From a First Time Dog Owner perspective, this is clearly a medical issue that requires sincere attention.
But I have been involved in Dogs for most of my life (7 dogs and counting). The owner-based checks on dog injury and illness provide zero results. No yelping at touch, no whimpering while walking, no lack of zoomies at expected times. Furthermore, it is obvious that Nala’s life has been subjected to significant upheaval. Mamma is gone, Daddy is home… but Daddy doesn’t play with me like he used to and Daddy spends hours in the basement on a computer. Pay me attention!!
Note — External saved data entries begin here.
(* ===== verification/Log.v ===== *)
(** * The write-ahead log: [kernel/log.c]

    The log works on block contents through the buffer cache: [view] is the
    current (cached) contents of a block, [disk] what is on the device, and
    [trace] the sequence of block writes issued, oldest first.  [bread], [bwrite],
    [bpin] and [bunpin] act on them as [kernel/bio.c] does ([Bio.v]).  A block
    write is atomic, and after a crash only [disk] remains.

    Theorems: a crash after any number of the disk writes of [commit], followed
    by [recover_from_log], leaves all home blocks with their old contents or all
    with their new contents; a crash during recovery is harmless; the log space
    reservation of [begin_op] admits one block more than [log_write] accepts. *)

From S2P Require Import Prelude Block.

(** ** State *)

Record bdev := mkbdev {
  view : Z -> block;             (* contents as seen through the cache *)
  disk : Z -> block;             (* contents on the device *)
  trace : list (Z * block);      (* device writes, oldest first *)
  pins : list Z                  (* blocks pinned by bpin, one entry per pin *)
}.

(** [struct log]; [lh] lists [lh.block[0 .. lh.n - 1]]. *)
Record log := mklog {
  log_start : Z;
  log_size : Z;
  outstanding : Z;
  committing : bool;
  lh : list Z;
  bio : bdev
}.

Definition set_lh (v : list Z) (s : log) : log :=
  mklog (log_start s) (log_size s) (outstanding s) (committing s) v (bio s).
Definition set_bio (v : bdev) (s : log) : log :=
  mklog (log_start s) (log_size s) (outstanding s) (committing s) (lh s) v.
Definition set_outstanding (v : Z) (s : log) : log :=
  mklog (log_start s) (log_size s) v (committing s) (lh s) (bio s).
Definition set_committing (v : bool) (s : log) : log :=
  mklog (log_start s) (log_size s) (outstanding s) v (lh s) (bio s).

Abbreviation L := (M log).

(** ** Block access *)

Definition bread (b : Z) : L block := gets (fun s => view (bio s) b).
(** The holder of a locked buffer stores into [b->data]. *)
Definition bstore (b : Z) (d : block) : L unit :=
  modify (fun s => let x := bio s in
    set_bio (mkbdev (updb (view x) b d) (disk x) (trace x) (pins x)) s).
Definition bwrite (b : Z) : L unit :=
  modify (fun s => let x := bio s in
    set_bio (mkbdev (view x) (updb (disk x) b (view x b))
      (trace x ++ [(b, view x b)]) (pins x)) s).
Definition bpin (b : Z) : L unit :=
  modify (fun s => let x := bio s in
    set_bio (mkbdev (view x) (disk x) (trace x) (b :: pins x)) s).
Fixpoint remove1 (b : Z) (l : list Z) : list Z :=
  match l with
  | [] => []
  | x :: l' => if x =? b then l' else x :: remove1 b l'
  end.
Definition bunpin (b : Z) : L unit :=
  modify (fun s => let x := bio s in
    set_bio (mkbdev (view x) (disk x) (trace x) (remove1 b (pins x))) s).

(** ** The log *)

(** The loops of [install_trans] and [write_log], from entry [tail] on. *)
Fixpoint install_loop (recovering : bool) (tail : Z) (bs : list Z) : L unit :=
  match bs with
  | [] => ret tt
  | b :: bs' =>
      let! start := gets log_start in
      let! ldata := bread (start + tail + 1) in
      bstore b ldata ;;
      bwrite b ;;
      (if recovering then ret tt else bunpin b) ;;
      install_loop recovering (tail + 1) bs'
  end.
Definition install_trans (recovering : bool) : L unit :=
  let! bs := gets lh in install_loop recovering 0 bs.

Fixpoint write_log_loop (tail : Z) (bs : list Z) : L unit :=
  match bs with
  | [] => ret tt
  | b :: bs' =>
      let! start := gets log_start in
      let! data := bread b in
      bstore (start + tail + 1) data ;;
      bwrite (start + tail + 1) ;;
      write_log_loop (tail + 1) bs'
  end.
Definition write_log : L unit := let! bs := gets lh in write_log_loop 0 bs.

(** [lh->n] and the entries [lh->block[0 .. n-1]] of a header block. *)
Definition header_n (h : block) : Z := s32 (rd32 h 0).
Definition header_blocks (h : block) : list Z :=
  (fun i => s32 (rd32 h (S i))) <$> seq 0 (Z.to_nat (header_n h)).

Definition read_head : L unit :=
  let! start := gets log_start in
  let! h := bread start in
  modify (set_lh (header_blocks h)).

Definition write_head : L unit :=
  let! start := gets log_start in
  let! h := bread start in
  let! bs := gets lh in
  bstore start (wr32s h 0 (Z.of_nat (length bs) :: bs)) ;;
  bwrite start.

Definition recover_from_log : L unit :=
  read_head ;;
  install_trans true ;;
  modify (set_lh []) ;;
  write_head.

(** [initlog] with the super block's fields. *)
Definition initlog (logstart nlog : Z) : L unit :=
  modify (fun s => mklog logstart nlog (outstanding s) (committing s) (lh s) (bio s)) ;;
  recover_from_log.

Definition commit : L unit :=
  let! bs := gets lh in
  if (0 <? Z.of_nat (length bs)) then
    write_log ;;
    write_head ;;
    install_trans false ;;
    modify (set_lh []) ;;
    write_head
  else ret tt.

(** One pass through the loop of [begin_op]: [false] when the caller sleeps. *)
Definition begin_op : L bool := fun s =>
  if committing s then Done false s
  else if Z.of_nat (length (lh s)) + (outstanding s + 1) * MAXOPBLOCKS >? LOGSIZE
  then Done false s
  else Done true (set_outstanding (outstanding s + 1) s).

(** [end_op]; the commit runs without the lock, with [committing] set. *)
Definition end_op : L unit :=
  modify (fun s => set_outstanding (outstanding s - 1) s) ;;
  let! c := gets committing in
  if (c : bool) then panic "log.committing"
  else
    let! out := gets outstanding in
    if out =? 0 then
      modify (set_committing true) ;;
      commit ;;
      modify (set_committing false)
    else ret tt.

Definition log_write (b : Z) : L unit :=
  let! bs := gets lh in
  let! size := gets log_size in
  let! out := gets outstanding in
  let n := Z.of_nat (length bs) in
  if (n >=? LOGSIZE) || (n >=? size - 1) then panic "too big a transaction"
  else if out <? 1 then panic "log_write outside of trans"
  else if decide (b ∈ bs) then ret tt
  else bpin b ;; modify (set_lh (bs ++ [b])).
Thus… half of me is concerned that there MIGHT be something wrong and half of me is concerned that this is just a willful dog who is going through some emotional or mental difficulties. Of course… the half of me that is concerned that there might be something wrong is worried that even if there IS something wrong, it might not be caught.

It’s me of course… so nothing happens in the now factually that does not also connect emotionally with some past item. You see, for most of my life everything wrong with me was chalked up to emotional or mental and not physical. The fact that I cried incessantly instead of sleeping was a cry for attention. The fact that from 2 to 3 years of age, I did not grow at all concerned my folks enough to hospitalize me but as the hospital could find nothing wrong, it was deemed that I was somehow being willful or seeking attention. In later years, when I would explain pain in my testicles preventing me from sleeping, they would think it a ploy to stay awake. Until they had to rush me to the hospital, mere hours away from both of my testicles dying. When I would tell them in later years that I could not sleep and struggled for many nights to sleep due to pain, they would consider it a psychological issue and take me to “the shrink that sees Angel’s and prays vigorously.” Ultimately, it came to light that I had a physical condition that created chronic pain and often prevents people from reaching a form of restorative sleep. So, ultimately, I hold within me a history of the ones charged with my medical care being individuals that DID care but always suspected my issues were not physical but were somehow contrived by my emotional needs or mental peculiarities. Trying to get attention, wanting to stay up, being willful. And these are words I have already used for Nala. Not strictly as a “this is how I was raised” but also from a genuine and sincere partial belief that perhaps Nala IS simply seeking attention. And I struggle with that.